1st place: A tie!  "Casita de Playa" by Chelsea Blanco: "A poem that reveals a complex past and preset with lush, gorgeous textures and deep emtotion and courage. Beautiful and moving."

Manuka Honey" by Meha Semwal: "A fierce and moving documentary of the family drama told with bold,heartbreaking  and stunning lyricism."

2nd Place: "Latitude" by Elaine Edwards

3rd Place: "Cathedral at the Bottom of the Sea" by Hilary Adams

Honorable Mention: "Geist im Wald" by Matthew Schroeder

Finalists: Angus Mackenzie, “Sleepwalking”;  Zachary Frank, “The Academy”; Samantha Farkas, “Letter to a [Former] Student at Aleppo University”; Molly Greer, “Patrick’s Elegy”; Claire Gillespie, “Music Lesson”; Jake Day, “Put Your Flowers/ In a Vase”; Victoria Chaitoff, “Sestina of a Safe Haven”

THE GORONWY OWEN PRIZE FOR A GROUP OF POEMS  Judged by Kazim Ali, author of several books of poems, essays, and a novel, professor of creative writing at Oberlin College, and founding editor of Nightboat Books.  

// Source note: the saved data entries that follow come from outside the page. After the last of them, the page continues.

(** The bounded loop, whichever way it ends: the state went through
    exactly the invocations made, and the trace tells how it ended. *)
Lemma attempts_trace exc tries f : forall (n : nat) res s o s' tr,
  attempts exc tries f n res s = (o, s', tr) ->
  s' = state_after f (invocations tr) s /\
  match o with
  | Ret v =>
      (1 <= invocations tr <= n)%nat /\ sleeps tr = (invocations tr - 1)%nat /\
      fails_n exc f (invocations tr - 1) s /\ nth_result f (invocations tr) s = Ret v
  | Raise e =>
      (invocations tr = n /\ sleeps tr = n /\ fails_n exc f n s /\
       e = match delay with
           | Some d => RetryLimitExceeded (exceeded_msg tries d)
           | None => NameError "delay"
           end) \/
      ((1 <= invocations tr <= n)%nat /\ sleeps tr = (invocations tr - 1)%nat /\
       fails_n exc f (invocations tr - 1) s /\
       exists e', nth_result f (invocations tr) s = Raise e' /\
                  if caught exc e' then delay = None /\ e = WithContext (NameError "delay") e'
                  else e = e')
  end.
Proof.
  induction n as [|n IH]; intros res s o s' tr H; simpl in H.
  - assert (o = Raise (match delay with
                       | Some d => RetryLimitExceeded (exceeded_msg tries d)
                       | None => NameError "delay"
                       end) /\ s' = s /\ tr = []) as (-> & -> & ->)
      by (destruct delay; by injection H as <- <- <-).
    split; [done|]. left. by refine (conj _ (conj _ (conj _ _))).
  - destruct (call_cases exc f res s)
      as [(v & Hv & Hc)|[(e & d & He & Hcaught & Hd & Hc)|
          [(e & He & Hcaught & Hd & Hc)|(e & He & Hcaught & Hc)]]];
      rewrite Hc in H.
    + injection H as <- <- <-. split; [done|].
      change (invocations [@EvCall D]) with 1%nat. change (sleeps [@EvCall D]) with 0%nat.
      refine (conj _ (conj _ (conj _ Hv))); [lia | done | done].
    + destruct (attempts exc tries f n res (f s).2) as [[o1 s1] tr1] eqn:Ha.
      injection H as <- <- <-. apply IH in Ha as (Hs & Ho).
      change (EvCall :: EvLog e :: EvPrint e :: EvSleep d :: tr1)
        with ([EvCall; EvLog e; EvPrint e; EvSleep d] ++ tr1).
      rewrite invocations_app, sleeps_app.
      change (invocations [EvCall; EvLog e; EvPrint e; EvSleep d]) with 1%nat.
      change (sleeps [EvCall; EvLog e; EvPrint e; EvSleep d]) with 1%nat.
      split; [exact Hs|].
      assert (Hstep : forall k, (1 <= k)%nat ->
                fails_n exc f (k - 1) (f s).2 -> fails_n exc f (1 + k - 1) s).
      { intros k Hk Hf. replace (1 + k - 1)%nat with (S (k - 1)) by lia.
        simpl. exists e. auto. }
      assert (Hnth : (1 <= invocations tr1)%nat ->
                nth_result f (1 + invocations tr1) s
                  = nth_result f (invocations tr1) (f s).2).
      { intros Hk. change (1 + invocations tr1)%nat with (S (invocations tr1)).
        by apply nth_result_S. }
      destruct o1 as [v|e1].
      * destruct Ho as (Hi & Hsl & Hf & Hn).
        refine (conj _ (conj _ (conj _ _))); [lia | lia | apply Hstep; [lia|done] |].
        by rewrite Hnth by lia.
      * destruct Ho as [(Hi & Hsl & Hf & He1)|(Hi & Hsl & Hf & e' & Hn & Hif)].
        -- left. refine (conj _ (conj _ (conj _ He1))); [lia | lia |].
           simpl. exists e. auto.
        -- right.
           refine (conj _ (conj _ (conj _ _))); [lia | lia | apply Hstep; [lia|done] |].
           exists e'. split; [|exact Hif]. by rewrite Hnth by lia.
    + injection H as <- <- <-. split; [done|]. right.
      change (invocations [EvCall; EvLog e; EvPrint e]) with 1%nat.
      change (sleeps [EvCall; EvLog e; EvPrint e]) with 0%nat.
      refine (conj _ (conj _ (conj _ _))); [lia | done | done |].
      exists e. split; [exact He|]. by rewrite Hcaught.
    + injection H as <- <- <-. split; [done|]. right.
      change (invocations [@EvCall D]) with 1%nat. change (sleeps [@EvCall D]) with 0%nat.
      refine (conj _ (conj _ (conj _ _))); [lia | done | done |].
      exists e. split; [exact He|]. by rewrite Hcaught.
Qed.

(** The unbounded loop, when it ends. *)
Lemma forever_trace exc f : forall (fuel : nat) res s o s' tr,
  forever exc f fuel res s = Some (o, s', tr) ->
  s' = state_after f (invocations tr) s /\
  (1 <= invocations tr <= fuel)%nat /\ sleeps tr = (invocations tr - 1)%nat /\
  fails_n exc f (invocations tr - 1) s /\
  match o with
  | Ret v => nth_result f (invocations tr) s = Ret v
  | Raise e =>
      exists e', nth_result f (invocations tr) s = Raise e' /\
                 if caught exc e' then delay = None /\ e = WithContext (NameError "delay") e'
                  else e = e'
  end.
Proof.
  induction fuel as [|fuel IH]; intros res s o s' tr H; simpl in H; [done|].
  destruct (call_cases exc f res s)
    as [(v & Hv & Hc)|[(e & d & He & Hcaught & Hd & Hc)|
        [(e & He & Hcaught & Hd & Hc)|(e & He & Hcaught & Hc)]]];
    rewrite Hc in H.
  - injection H as <- <- <-.
    change (invocations [@EvCall D]) with 1%nat. change (sleeps [@EvCall D]) with 0%nat.
    refine (conj _ (conj _ (conj _ (conj _ Hv)))); [done | lia | done | done].
  - destruct (forever exc f fuel res (f s).2) as [[[o1 s1] tr1]|] eqn:Ha; [|done].
    injection H as <- <- <-. apply IH in Ha as (Hs & Hi & Hsl & Hf & Ho).
    change (EvCall :: EvLog e :: EvPrint e :: EvSleep d :: tr1)
      with ([EvCall; EvLog e; EvPrint e; EvSleep d] ++ tr1).
    rewrite invocations_app, sleeps_app.
    change (invocations [EvCall; EvLog e; EvPrint e; EvSleep d]) with 1%nat.
    change (sleeps [EvCall; EvLog e; EvPrint e; EvSleep d]) with 1%nat.
    assert (Hnth : nth_result f (1 + invocations tr1) s
                   = nth_result f (invocations tr1) (f s).2).
    { change (1 + invocations tr1)%nat with (S (invocations tr1)).
      apply nth_result_S. lia. }
    refine (conj Hs (conj _ (conj _ (conj _ _)))); [lia | lia | |].
    + replace (1 + invocations tr1 - 1)%nat with (S (invocations tr1 - 1)) by lia.
      simpl. exists e. auto.
    + rewrite Hnth. exact Ho.
  - injection H as <- <- <-.
    change (invocations [EvCall; EvLog e; EvPrint e]) with 1%nat.
    change (sleeps [EvCall; EvLog e; EvPrint e]) with 0%nat.
    refine (conj _ (conj _ (conj _ (conj _ _)))); [done | lia | done | done |].
    exists e. split; [exact He|]. by rewrite Hcaught.
  - injection H as <- <- <-.
    change (invocations [@EvCall D]) with 1%nat. change (sleeps [@EvCall D]) with 0%nat.
    refine (conj _ (conj _ (conj _ (conj _ _)))); [done | lia | done | done |].
    exists e. split; [exact He|]. by rewrite Hcaught.
Qed.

 1st Place: "American Dreams: An Exploration of the Contemporary Mythic" by Allister Nelson. "Fetching yet odd, these lines hit the ear like a weirdly out-of-tune piano-- their dissonance makes you listen harder. Then what seemed at first seemed harmless quirk lingers long and hauntingly in the mind."

2nd Place: "These Are Poems" by Catherine Bailey. "I love the local and detailed feel of these poems; one is almost lulled into familiarity, but what unfolds is a genuine searching beyond the ordinary."

3rd Place: "The Lays of the Dormitory" by Michael Monaco "The choice of using a medieval form in the most modern of settings allows the writer a chance to observe differently. Potential for performance and recitation abound!"

Finalists: “Cornus florida: Flowering Dogwood” by Morgan Hensley, “The Catharsis” by Brianna Little,  “Relationships Collection” by Mary-Grace Rusnak, “I Enjoy the Act of Disrobing (and other poems)” by Meha Semwal

THE TIBERIUS GRACCHUS JONES PRIZE FOR LITERARY NONFICTION  Judged by Jennifer Michael Hecht, author of four books of history and philosophy and three books of poetry. Her most recent books are Stay: A History of Suicide and the Philosophies Against It, and the poetry collection Who Says.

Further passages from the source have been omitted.